### Data to use
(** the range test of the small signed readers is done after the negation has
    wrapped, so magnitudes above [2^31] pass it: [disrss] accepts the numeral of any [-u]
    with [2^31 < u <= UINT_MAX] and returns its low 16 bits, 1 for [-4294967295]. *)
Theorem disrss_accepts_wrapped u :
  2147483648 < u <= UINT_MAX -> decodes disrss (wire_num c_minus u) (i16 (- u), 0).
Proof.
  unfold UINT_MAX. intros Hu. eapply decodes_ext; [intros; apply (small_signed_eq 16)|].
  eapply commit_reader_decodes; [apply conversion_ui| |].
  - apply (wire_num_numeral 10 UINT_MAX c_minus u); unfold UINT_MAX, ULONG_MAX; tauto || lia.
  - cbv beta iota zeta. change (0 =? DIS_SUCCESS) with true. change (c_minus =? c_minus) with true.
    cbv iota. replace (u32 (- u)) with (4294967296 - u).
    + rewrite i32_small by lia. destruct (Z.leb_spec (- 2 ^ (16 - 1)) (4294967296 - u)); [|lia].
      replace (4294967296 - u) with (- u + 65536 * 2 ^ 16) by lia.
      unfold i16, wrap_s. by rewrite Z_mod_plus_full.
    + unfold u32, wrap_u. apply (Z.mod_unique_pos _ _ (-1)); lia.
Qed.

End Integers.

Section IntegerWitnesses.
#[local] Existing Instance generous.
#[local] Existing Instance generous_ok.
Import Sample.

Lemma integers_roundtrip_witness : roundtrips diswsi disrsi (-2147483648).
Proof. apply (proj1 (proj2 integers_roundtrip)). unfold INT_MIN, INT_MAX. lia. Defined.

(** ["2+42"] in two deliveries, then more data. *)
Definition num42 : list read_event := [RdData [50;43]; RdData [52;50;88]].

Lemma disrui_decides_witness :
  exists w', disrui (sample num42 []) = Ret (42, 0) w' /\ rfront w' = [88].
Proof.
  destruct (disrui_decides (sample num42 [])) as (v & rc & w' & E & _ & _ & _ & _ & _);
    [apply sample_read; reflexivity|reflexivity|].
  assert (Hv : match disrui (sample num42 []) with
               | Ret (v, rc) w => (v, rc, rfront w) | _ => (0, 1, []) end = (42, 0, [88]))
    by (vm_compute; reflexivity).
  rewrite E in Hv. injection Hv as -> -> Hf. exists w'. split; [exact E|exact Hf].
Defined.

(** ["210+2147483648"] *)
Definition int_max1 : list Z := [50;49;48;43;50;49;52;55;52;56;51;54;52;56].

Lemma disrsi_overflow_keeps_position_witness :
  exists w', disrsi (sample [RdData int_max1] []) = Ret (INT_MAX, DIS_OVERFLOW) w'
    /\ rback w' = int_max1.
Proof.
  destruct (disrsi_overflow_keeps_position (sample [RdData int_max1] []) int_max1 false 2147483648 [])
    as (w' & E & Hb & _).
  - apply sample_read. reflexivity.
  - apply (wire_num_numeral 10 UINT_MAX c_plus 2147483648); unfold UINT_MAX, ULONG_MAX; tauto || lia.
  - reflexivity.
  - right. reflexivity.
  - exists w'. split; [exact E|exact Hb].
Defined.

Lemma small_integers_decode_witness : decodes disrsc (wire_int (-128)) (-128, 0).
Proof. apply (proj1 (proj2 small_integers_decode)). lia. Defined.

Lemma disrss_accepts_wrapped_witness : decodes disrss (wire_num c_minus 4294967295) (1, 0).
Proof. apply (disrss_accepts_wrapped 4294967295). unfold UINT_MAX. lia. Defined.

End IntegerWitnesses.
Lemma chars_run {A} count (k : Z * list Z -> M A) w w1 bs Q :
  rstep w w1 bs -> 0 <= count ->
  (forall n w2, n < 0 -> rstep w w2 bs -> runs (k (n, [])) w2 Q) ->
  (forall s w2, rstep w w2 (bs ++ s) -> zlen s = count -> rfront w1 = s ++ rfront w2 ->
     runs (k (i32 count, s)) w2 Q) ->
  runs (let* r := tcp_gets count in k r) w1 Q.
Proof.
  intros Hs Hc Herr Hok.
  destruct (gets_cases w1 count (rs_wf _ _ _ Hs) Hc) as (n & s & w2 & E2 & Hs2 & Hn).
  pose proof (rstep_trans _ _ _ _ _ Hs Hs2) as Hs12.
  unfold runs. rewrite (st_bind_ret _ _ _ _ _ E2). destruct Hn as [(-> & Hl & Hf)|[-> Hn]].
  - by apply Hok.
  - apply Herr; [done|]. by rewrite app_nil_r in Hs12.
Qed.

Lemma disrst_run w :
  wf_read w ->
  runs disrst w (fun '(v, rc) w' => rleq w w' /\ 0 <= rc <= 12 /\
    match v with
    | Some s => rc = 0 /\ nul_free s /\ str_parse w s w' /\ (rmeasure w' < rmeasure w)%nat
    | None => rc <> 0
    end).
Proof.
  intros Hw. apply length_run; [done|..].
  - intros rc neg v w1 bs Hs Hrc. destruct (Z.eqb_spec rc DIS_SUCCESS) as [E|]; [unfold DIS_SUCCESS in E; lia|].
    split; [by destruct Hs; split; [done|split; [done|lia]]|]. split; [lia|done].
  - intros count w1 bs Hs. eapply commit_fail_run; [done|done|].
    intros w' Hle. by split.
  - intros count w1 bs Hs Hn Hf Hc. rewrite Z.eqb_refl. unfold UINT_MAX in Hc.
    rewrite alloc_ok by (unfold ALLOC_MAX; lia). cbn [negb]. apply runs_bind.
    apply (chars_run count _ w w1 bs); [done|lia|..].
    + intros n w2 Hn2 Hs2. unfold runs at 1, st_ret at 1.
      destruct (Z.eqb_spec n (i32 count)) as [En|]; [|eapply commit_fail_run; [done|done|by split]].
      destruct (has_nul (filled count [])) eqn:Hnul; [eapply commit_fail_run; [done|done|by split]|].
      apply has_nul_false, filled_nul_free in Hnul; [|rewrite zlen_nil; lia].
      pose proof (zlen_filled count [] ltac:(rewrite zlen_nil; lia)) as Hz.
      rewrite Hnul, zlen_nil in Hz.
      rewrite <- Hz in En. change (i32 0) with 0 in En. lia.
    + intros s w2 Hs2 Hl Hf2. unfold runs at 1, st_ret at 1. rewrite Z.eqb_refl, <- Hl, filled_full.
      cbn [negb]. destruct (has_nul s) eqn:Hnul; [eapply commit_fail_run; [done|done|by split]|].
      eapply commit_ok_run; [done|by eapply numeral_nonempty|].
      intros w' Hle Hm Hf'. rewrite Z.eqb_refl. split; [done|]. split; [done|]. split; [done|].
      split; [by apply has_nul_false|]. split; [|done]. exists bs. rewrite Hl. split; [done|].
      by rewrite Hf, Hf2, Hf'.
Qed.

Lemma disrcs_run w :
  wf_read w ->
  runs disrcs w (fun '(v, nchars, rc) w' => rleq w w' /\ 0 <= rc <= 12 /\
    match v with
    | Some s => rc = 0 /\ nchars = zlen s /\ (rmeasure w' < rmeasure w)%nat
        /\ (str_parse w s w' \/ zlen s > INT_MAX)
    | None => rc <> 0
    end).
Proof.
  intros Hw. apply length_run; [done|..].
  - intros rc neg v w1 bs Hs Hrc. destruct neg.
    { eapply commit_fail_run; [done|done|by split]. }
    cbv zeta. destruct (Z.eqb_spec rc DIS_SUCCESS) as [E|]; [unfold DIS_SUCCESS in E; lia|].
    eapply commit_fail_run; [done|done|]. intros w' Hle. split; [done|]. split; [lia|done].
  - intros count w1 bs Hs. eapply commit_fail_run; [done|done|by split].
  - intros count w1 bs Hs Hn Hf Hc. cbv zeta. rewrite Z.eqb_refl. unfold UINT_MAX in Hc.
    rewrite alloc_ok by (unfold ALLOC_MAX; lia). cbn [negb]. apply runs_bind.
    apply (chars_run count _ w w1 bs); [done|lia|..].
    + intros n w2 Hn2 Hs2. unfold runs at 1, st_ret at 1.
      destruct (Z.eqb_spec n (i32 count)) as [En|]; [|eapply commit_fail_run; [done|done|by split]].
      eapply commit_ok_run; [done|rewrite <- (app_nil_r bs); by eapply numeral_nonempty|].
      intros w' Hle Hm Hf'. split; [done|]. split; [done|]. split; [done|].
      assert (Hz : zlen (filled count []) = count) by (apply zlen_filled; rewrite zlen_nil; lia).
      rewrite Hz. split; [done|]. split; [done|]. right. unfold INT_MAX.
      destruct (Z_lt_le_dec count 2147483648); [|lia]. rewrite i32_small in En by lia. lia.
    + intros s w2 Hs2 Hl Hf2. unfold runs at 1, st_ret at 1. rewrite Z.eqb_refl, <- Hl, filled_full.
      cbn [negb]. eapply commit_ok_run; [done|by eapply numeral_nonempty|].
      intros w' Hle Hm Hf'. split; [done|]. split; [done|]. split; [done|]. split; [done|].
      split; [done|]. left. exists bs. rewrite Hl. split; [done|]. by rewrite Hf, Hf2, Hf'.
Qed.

### What to do
Reproduce exactly the stretch of the material above that starts at the line with "destruct (Z_lt_le_dec count" and ends at the line with "[done|]. split; [done|]. split; [done|]. split; [done|].", both included, and nothing else.

### Response
      destruct (Z_lt_le_dec count 2147483648); [|lia]. rewrite i32_small in En by lia. lia.
    + intros s w2 Hs2 Hl Hf2. unfold runs at 1, st_ret at 1. rewrite Z.eqb_refl, <- Hl, filled_full.
      cbn [negb]. eapply commit_ok_run; [done|by eapply numeral_nonempty|].
      intros w' Hle Hm Hf'. split; [done|]. split; [done|]. split; [done|]. split; [done|].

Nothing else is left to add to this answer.